(TRY IT) Collect every line below that contains the word "returned".
**** INPUT ****
(** ** Runs on sample layers *)

Example query_graph_unreachable :
  query_graph unreachable [] =
    (Raise (RequestException "ConnectionError"), [EvRequest QueryGraph.request]).
Proof. reflexivity. Qed.

Example query_graph_list_body :
  fst (query_graph (mocked (reply 200 errors_answer)) []) = Raise (TypeError "list").
Proof. reflexivity. Qed.

Example query_graph_garbled_body :
  query_graph (mocked (garbled 502)) [] =
    (Raise JSONDecodeError,
     [EvRequest QueryGraph.request; EvPrint ("502" +:+ LF); EvJson]).
Proof. reflexivity. Qed.

Example query_binance_error_status :
  query_binance (mocked (reply 429 (JDict {[ "code" := JInt (-1003) ]}))) [] =
    (Return (JDict {[ "code" := JInt (-1003) ]}),
     [EvRequest QueryBinance.request; EvPrint ("429" +:+ LF); EvJson]).
Proof. reflexivity. Qed.

(** Commas are ignored by the grammar: the list of [q], whose last two
    strings are separated by a line break only, reads as the same list
    written with commas throughout. *)
Example list_without_comma :
  (GraphQL.tokens ("[" +:+ quoted "a" +:+ LF +:+ " " +:+ quoted "b" +:+ "]") ≫=
     GraphQL.parse_value 8) =
  (GraphQL.tokens ("[" +:+ quoted "a" +:+ "," +:+ quoted "b" +:+ "]") ≫=
     GraphQL.parse_value 8).
Proof. reflexivity. Qed.

(** * Further properties of the two functions *)

(** ** When a call returns, and what *)

(** X1: [query_graph] returns a value [v] exactly when the layer answered,
    the body decoded to a mapping, and [v] is what that mapping holds
    under ["data"]; no other value is ever returned. *)
Theorem query_graph_returns_iff
    (http : trace -> Request -> result Response) (t : trace) (v : value) :
  fst (query_graph http t) = Return v <->
  exists (r : Response) (d : gmap string value),
    http t QueryGraph.request = Return r /\
    json_body r = Some (JDict d) /\
    d !! "data" = Some v.
Proof.
  destruct (http t QueryGraph.request) as [r | e] eqn:Hr.
  - rewrite (query_graph_answered http t r Hr). cbn. unfold data_of.
    split.
    + intros H. exists r.
      destruct (json_body r) as [b | ]; [ | discriminate].
      destruct b as [ | ? | ? | ? | ? | ? | d]; try discriminate.
      exists d. cbn in H.
      destruct (d !! "data") as [x | ]; [ | discriminate].
      injection H as ->. auto.
    + intros (r' & d & Hr' & Hbody & Hdata).
      injection Hr' as <-. rewrite Hbody. cbn. now rewrite Hdata.
  - rewrite (query_graph_unanswered http t e Hr). cbn.
    split; [discriminate | ].
    intros (r' & d & Hr' & _). discriminate.
Qed.

(** X2: [query_binance] returns a value [v] exactly when the layer
    answered and [v] is the decoded body. *)
Theorem query_binance_returns_iff
    (http : trace -> Request -> result Response) (t : trace) (v : value) :
  fst (query_binance http t) = Return v <->
  exists r : Response,
    http t QueryBinance.request = Return r /\ json_body r = Some v.
Proof.
  destruct (http t QueryBinance.request) as [r | e] eqn:Hr.
  - rewrite (query_binance_answered http t r Hr). cbn. unfold body_of.
    split.
    + intros H. exists r.
      destruct (json_body r) as [b | ]; [ | discriminate].
      injection H as ->. auto.
    + intros (r' & Hr' & Hbody).
      injection Hr' as <-. now rewrite Hbody.
  - rewrite (query_binance_unanswered http t e Hr). cbn.
    split; [discriminate | ].
    intros (r' & Hr' & _). discriminate.
Qed.

(** ** How a call fails *)

(** X4: a body that is not JSON makes [query_binance] raise the decoding
    error: the call of [json()] is not guarded, so nothing is returned in
    place of the body; the status code is on standard output by then. *)
Theorem query_binance_raises_on_garbled_body
    (http : trace -> Request -> result Response) (t : trace) (r : Response) :
  http t QueryBinance.request = Return r ->
  json_body r = None ->
  fst (query_binance http t) = Raise JSONDecodeError /\
  stdout_of (snd (query_binance http t)) = stdout_of t ++ [str (status_code r) +:+ LF].
Proof.
  intros Hr Hbody.
  rewrite (query_binance_answered http t r Hr). cbn.
  unfold body_of. rewrite Hbody.
  split; [reflexivity | now rewrite stdout_of_app].
Qed.

Lemma query_binance_raises_on_garbled_body_witness :
  fst (query_binance (mocked (garbled 503)) []) = Raise JSONDecodeError /\
  stdout_of (snd (query_binance (mocked (garbled 503)) [])) = ["503" +:+ LF].
Proof.
  apply (query_binance_raises_on_garbled_body (mocked (garbled 503)) []
           (garbled 503));
    reflexivity.
Defined.

(** X5: when the client raises on the request of [query_graph], the
    exception leaves the function as it is; the request is the only call
    made: nothing is printed and [json()] is not called. *)
Theorem query_graph_client_error
    (http : trace -> Request -> result Response) (t : trace) (e : exn) :
  http t QueryGraph.request = Raise e ->
  fst (query_graph http t) = Raise e /\
  snd (query_graph http t) = t ++ [EvRequest QueryGraph.request] /\
  stdout_of (snd (query_graph http t)) = stdout_of t.
Proof.
  intros He. rewrite (query_graph_unanswered http t e He). cbn.
  repeat split. rewrite stdout_of_app. cbn. apply app_nil_r.
Qed.

Lemma query_graph_client_error_witness :
  fst (query_graph unreachable []) = Raise (RequestException "ConnectionError") /\
  snd (query_graph unreachable []) = [EvRequest QueryGraph.request] /\
  stdout_of (snd (query_graph unreachable [])) = [].
Proof.
  apply (query_graph_client_error unreachable []
           (RequestException "ConnectionError")).
  reflexivity.
Defined.

(** X6: when the client raises on the request of [query_binance], the
    exception leaves the function as it is; the request is the only call
    made: nothing is printed and [json()] is not called. *)
Theorem query_binance_client_error
    (http : trace -> Request -> result Response) (t : trace) (e : exn) :
  http t QueryBinance.request = Raise e ->
  fst (query_binance http t) = Raise e /\
  snd (query_binance http t) = t ++ [EvRequest QueryBinance.request] /\
  stdout_of (snd (query_binance http t)) = stdout_of t.
Proof.
  intros He. rewrite (query_binance_unanswered http t e He). cbn.
  repeat split. rewrite stdout_of_app. cbn. apply app_nil_r.
Qed.

Lemma query_binance_client_error_witness :
  fst (query_binance unreachable []) = Raise (RequestException "ConnectionError") /\
  snd (query_binance unreachable []) = [EvRequest QueryBinance.request] /\
  stdout_of (snd (query_binance unreachable [])) = [].
Proof.
  apply (query_binance_client_error unreachable []
           (RequestException "ConnectionError")).
  reflexivity.
Defined.

(** ** The status code decides nothing *)

(** X7: the status code is printed and not looked at again: two answers
    to [query_graph] with the same body give the same outcome, value or
    exception, whatever their status codes. *)
Theorem query_graph_ignores_status
    (http1 http2 : trace -> Request -> result Response) (t1 t2 : trace)
    (r1 r2 : Response) :
  http1 t1 QueryGraph.request = Return r1 ->
  http2 t2 QueryGraph.request = Return r2 ->
  json_body r1 = json_body r2 ->
  fst (query_graph http1 t1) = fst (query_graph http2 t2).
Proof.
  intros H1 H2 Hbody.
  rewrite (query_graph_answered http1 t1 r1 H1).
  rewrite (query_graph_answered http2 t2 r2 H2). cbn.
  unfold data_of. now rewrite Hbody.
Qed.

Lemma query_graph_ignores_status_witness :
  fst (query_graph (mocked (reply 200 (JDict {[ "data" := swaps_answer ]}))) []) =
  fst (query_graph (mocked (reply 500 (JDict {[ "data" := swaps_answer ]}))) []).
Proof.
  apply (query_graph_ignores_status
           (mocked (reply 200 (JDict {[ "data" := swaps_answer ]})))
           (mocked (reply 500 (JDict {[ "data" := swaps_answer ]}))) [] []
           (reply 200 (JDict {[ "data" := swaps_answer ]}))
           (reply 500 (JDict {[ "data" := swaps_answer ]})));
    reflexivity.
Defined.

(** X8: likewise in [query_binance]: two answers with the same body give
    the same outcome whatever their status codes, so the body of an error
    answer is returned like any other. *)
Theorem query_binance_ignores_status
    (http1 http2 : trace -> Request -> result Response) (t1 t2 : trace)
    (r1 r2 : Response) :
  http1 t1 QueryBinance.request = Return r1 ->
  http2 t2 QueryBinance.request = Return r2 ->
  json_body r1 = json_body r2 ->
  fst (query_binance http1 t1) = fst (query_binance http2 t2).
Proof.
  intros H1 H2 Hbody.
  rewrite (query_binance_answered http1 t1 r1 H1).
  rewrite (query_binance_answered http2 t2 r2 H2). cbn.
  unfold body_of. now rewrite Hbody.
Qed.

Lemma query_binance_ignores_status_witness :
  fst (query_binance (mocked (reply 200 trades_answer)) []) =
  fst (query_binance (mocked (reply 429 trades_answer)) []).
Proof.
  apply (query_binance_ignores_status
           (mocked (reply 200 trades_answer)) (mocked (reply 429 trades_answer))
           [] [] (reply 200 trades_answer) (reply 429 trades_answer));
    reflexivity.
Defined.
****
(REPLY TO THE TASK)
    under ["data"]; no other value is ever returned. *)
    error: the call of [json()] is not guarded, so nothing is returned in
    answer is returned like any other. *)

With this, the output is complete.